▸ Supplied data:
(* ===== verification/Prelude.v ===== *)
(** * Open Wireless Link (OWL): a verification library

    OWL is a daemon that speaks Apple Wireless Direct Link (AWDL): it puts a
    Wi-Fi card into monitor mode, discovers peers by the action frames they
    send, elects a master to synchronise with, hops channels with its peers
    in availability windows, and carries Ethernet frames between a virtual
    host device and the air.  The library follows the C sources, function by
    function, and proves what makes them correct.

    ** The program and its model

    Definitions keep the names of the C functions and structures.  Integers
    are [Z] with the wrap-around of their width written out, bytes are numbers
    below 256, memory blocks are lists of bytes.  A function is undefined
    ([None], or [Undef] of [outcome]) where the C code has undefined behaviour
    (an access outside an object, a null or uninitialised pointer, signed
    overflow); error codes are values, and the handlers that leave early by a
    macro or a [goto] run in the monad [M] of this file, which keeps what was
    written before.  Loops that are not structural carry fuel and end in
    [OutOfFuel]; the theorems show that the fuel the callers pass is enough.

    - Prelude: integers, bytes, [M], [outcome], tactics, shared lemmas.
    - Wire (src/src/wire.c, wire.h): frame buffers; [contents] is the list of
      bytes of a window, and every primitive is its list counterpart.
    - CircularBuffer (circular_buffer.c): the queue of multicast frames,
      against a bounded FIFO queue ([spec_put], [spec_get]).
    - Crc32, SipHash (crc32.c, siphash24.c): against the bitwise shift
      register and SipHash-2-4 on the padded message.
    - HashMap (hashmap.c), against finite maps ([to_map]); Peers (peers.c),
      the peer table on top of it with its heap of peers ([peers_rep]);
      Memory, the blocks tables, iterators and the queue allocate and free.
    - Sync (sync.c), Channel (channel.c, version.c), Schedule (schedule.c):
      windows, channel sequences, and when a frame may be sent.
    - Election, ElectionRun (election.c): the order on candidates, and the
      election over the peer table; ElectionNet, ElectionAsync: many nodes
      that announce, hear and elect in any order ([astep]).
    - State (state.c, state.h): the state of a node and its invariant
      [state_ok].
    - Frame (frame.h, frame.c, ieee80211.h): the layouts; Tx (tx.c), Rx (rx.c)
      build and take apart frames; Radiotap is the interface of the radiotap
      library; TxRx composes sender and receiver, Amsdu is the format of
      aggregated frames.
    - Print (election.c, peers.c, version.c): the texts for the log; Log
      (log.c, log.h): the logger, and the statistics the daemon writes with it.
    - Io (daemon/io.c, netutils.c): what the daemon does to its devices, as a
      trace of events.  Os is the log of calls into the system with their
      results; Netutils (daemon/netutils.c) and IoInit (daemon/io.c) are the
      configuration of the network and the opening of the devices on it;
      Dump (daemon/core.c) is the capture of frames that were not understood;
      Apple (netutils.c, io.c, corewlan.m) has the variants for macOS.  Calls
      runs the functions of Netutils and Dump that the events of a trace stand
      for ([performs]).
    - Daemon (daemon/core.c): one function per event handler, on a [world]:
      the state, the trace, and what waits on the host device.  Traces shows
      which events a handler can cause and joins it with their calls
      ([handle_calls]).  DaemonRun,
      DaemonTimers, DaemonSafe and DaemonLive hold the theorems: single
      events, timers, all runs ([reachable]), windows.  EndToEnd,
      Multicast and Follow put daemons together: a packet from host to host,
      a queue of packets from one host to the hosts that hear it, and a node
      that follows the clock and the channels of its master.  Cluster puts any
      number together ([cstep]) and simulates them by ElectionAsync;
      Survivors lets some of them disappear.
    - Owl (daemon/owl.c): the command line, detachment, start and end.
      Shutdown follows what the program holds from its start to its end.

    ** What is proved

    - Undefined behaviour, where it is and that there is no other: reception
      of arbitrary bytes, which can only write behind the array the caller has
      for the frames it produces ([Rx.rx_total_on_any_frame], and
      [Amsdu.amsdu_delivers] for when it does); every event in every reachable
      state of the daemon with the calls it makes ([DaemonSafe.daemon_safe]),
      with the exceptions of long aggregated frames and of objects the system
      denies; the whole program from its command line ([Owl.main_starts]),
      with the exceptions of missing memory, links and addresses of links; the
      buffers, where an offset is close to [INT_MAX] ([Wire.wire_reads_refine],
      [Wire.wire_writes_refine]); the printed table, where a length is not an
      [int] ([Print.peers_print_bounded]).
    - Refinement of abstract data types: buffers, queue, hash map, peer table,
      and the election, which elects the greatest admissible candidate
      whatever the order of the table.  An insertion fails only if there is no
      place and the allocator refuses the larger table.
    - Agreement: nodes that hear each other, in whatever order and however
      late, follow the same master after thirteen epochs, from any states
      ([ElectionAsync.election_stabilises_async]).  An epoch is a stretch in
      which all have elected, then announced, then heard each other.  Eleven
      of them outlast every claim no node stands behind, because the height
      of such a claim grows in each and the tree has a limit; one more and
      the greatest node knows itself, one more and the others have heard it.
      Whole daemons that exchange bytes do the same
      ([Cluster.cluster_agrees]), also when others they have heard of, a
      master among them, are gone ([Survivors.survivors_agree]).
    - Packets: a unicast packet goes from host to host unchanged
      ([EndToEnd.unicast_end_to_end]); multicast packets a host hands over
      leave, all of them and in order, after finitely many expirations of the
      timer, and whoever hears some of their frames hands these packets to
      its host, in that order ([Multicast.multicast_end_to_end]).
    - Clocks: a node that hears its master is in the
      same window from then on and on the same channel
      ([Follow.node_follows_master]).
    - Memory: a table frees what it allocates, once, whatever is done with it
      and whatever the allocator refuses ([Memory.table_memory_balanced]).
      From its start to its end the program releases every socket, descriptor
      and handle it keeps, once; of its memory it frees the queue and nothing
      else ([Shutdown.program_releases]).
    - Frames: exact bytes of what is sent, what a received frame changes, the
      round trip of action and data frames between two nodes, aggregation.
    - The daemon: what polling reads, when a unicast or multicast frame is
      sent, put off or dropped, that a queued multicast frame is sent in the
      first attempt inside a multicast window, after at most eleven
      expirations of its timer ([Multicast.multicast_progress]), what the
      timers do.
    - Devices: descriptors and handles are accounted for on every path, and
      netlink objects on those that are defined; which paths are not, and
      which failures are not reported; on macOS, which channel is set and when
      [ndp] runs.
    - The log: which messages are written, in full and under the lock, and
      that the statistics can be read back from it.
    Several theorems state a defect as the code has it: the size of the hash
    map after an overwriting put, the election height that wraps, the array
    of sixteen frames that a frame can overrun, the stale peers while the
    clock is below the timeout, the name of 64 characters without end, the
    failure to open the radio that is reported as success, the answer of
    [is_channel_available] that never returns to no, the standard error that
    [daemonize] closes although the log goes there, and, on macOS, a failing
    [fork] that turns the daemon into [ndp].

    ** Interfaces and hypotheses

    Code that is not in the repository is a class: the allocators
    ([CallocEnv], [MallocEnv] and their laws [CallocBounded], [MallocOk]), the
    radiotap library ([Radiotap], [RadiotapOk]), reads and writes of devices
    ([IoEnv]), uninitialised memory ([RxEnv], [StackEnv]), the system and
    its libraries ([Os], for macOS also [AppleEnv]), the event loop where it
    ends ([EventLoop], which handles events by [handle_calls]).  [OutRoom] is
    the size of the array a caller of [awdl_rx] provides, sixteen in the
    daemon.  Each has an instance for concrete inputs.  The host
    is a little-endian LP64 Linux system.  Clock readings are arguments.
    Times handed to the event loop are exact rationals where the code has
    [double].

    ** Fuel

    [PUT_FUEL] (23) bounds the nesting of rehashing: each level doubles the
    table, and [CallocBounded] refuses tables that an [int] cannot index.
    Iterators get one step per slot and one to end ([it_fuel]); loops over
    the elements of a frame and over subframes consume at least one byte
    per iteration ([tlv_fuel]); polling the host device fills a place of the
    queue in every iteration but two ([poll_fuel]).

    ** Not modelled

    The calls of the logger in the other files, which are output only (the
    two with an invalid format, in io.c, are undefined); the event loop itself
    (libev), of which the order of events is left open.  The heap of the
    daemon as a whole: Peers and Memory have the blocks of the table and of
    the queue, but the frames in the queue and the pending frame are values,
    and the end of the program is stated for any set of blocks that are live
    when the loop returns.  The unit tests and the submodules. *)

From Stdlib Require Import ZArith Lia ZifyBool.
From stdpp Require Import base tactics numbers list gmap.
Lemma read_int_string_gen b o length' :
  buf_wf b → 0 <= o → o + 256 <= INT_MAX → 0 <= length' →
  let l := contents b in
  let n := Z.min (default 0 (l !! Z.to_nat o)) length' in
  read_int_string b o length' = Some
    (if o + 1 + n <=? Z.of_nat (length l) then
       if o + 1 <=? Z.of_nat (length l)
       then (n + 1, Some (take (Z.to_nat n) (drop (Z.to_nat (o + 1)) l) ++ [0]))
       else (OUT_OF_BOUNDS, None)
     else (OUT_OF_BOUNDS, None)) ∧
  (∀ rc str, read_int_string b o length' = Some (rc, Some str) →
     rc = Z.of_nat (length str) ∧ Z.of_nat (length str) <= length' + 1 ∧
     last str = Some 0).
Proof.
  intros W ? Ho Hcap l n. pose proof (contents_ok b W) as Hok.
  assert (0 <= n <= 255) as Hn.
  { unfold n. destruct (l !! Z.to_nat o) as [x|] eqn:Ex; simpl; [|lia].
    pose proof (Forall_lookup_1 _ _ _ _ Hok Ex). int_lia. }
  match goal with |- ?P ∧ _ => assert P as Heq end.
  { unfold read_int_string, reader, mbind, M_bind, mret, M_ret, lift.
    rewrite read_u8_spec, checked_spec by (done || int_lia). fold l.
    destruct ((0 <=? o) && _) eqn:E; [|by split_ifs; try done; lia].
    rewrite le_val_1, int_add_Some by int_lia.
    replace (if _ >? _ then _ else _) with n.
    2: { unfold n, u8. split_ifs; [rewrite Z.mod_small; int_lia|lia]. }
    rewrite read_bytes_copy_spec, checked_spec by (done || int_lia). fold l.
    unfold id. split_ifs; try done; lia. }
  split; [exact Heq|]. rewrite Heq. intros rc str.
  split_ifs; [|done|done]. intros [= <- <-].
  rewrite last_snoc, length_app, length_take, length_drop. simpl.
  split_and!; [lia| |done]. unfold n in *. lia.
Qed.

▸ Your objective: From the entries above, extract every line where the word "leave" appears.

▸ Exercise output:
    overflow); error codes are values, and the handlers that leave early by a
      leave, all of them and in order, after finitely many expirations of the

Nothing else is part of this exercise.